[Source data — start]

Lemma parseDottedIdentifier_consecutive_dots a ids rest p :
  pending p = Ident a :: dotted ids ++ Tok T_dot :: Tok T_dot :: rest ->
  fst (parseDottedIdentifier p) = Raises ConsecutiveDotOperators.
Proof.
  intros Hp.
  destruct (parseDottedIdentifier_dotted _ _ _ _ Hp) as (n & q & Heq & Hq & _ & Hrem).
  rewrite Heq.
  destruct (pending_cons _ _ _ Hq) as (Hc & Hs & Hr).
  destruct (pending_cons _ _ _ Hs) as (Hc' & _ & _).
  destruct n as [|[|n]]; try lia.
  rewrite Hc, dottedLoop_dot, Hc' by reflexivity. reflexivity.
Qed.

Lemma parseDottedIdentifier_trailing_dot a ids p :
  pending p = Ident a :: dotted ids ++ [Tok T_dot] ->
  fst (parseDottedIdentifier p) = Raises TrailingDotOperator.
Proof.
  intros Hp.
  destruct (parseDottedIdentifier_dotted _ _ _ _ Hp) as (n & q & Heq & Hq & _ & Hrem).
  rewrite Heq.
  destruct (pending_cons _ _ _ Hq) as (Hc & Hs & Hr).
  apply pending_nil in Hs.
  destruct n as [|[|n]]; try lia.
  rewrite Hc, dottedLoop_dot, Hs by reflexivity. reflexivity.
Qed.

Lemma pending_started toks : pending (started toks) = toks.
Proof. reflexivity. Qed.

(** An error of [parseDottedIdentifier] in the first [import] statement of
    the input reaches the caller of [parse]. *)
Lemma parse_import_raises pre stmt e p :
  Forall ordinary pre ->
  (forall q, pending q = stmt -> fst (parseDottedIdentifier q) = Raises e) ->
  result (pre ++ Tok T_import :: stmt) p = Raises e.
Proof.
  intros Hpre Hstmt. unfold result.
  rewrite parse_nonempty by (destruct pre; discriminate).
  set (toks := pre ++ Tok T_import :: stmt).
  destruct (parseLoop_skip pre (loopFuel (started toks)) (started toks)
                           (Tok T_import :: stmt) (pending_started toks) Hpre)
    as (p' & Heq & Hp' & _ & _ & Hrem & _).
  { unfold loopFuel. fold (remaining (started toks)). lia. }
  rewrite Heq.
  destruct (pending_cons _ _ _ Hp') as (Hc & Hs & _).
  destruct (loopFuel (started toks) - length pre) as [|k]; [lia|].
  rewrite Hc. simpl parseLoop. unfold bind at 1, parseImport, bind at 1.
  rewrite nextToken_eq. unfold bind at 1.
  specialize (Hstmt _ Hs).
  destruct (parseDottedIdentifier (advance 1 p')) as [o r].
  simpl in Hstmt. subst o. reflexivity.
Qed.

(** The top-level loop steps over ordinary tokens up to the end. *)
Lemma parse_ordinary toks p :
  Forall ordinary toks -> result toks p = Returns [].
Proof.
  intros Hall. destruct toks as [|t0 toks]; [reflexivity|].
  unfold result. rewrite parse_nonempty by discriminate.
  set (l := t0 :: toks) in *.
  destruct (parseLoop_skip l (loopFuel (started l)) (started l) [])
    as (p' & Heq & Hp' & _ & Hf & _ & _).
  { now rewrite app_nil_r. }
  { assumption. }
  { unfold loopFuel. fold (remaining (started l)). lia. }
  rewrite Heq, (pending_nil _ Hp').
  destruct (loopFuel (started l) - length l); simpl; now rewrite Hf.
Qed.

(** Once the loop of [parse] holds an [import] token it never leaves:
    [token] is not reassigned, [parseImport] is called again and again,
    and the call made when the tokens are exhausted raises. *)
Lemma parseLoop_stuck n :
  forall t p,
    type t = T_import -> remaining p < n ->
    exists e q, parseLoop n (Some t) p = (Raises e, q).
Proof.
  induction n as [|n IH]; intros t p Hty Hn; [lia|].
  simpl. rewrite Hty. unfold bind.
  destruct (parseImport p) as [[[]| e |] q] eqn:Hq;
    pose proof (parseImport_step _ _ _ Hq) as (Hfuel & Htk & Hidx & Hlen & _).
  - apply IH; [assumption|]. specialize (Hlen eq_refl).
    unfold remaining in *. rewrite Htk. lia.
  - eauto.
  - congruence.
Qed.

[Source data — finish]

• **Try it**:
Each line of the records that contains the string "simpl" must be copied.

• **Your solution**:
  rewrite Hc. simpl parseLoop. unfold bind at 1, parseImport, bind at 1.
  simpl in Hstmt. subst o. reflexivity.
  destruct (loopFuel (started l) - length l); simpl; now rewrite Hf.
  simpl. rewrite Hty. unfold bind.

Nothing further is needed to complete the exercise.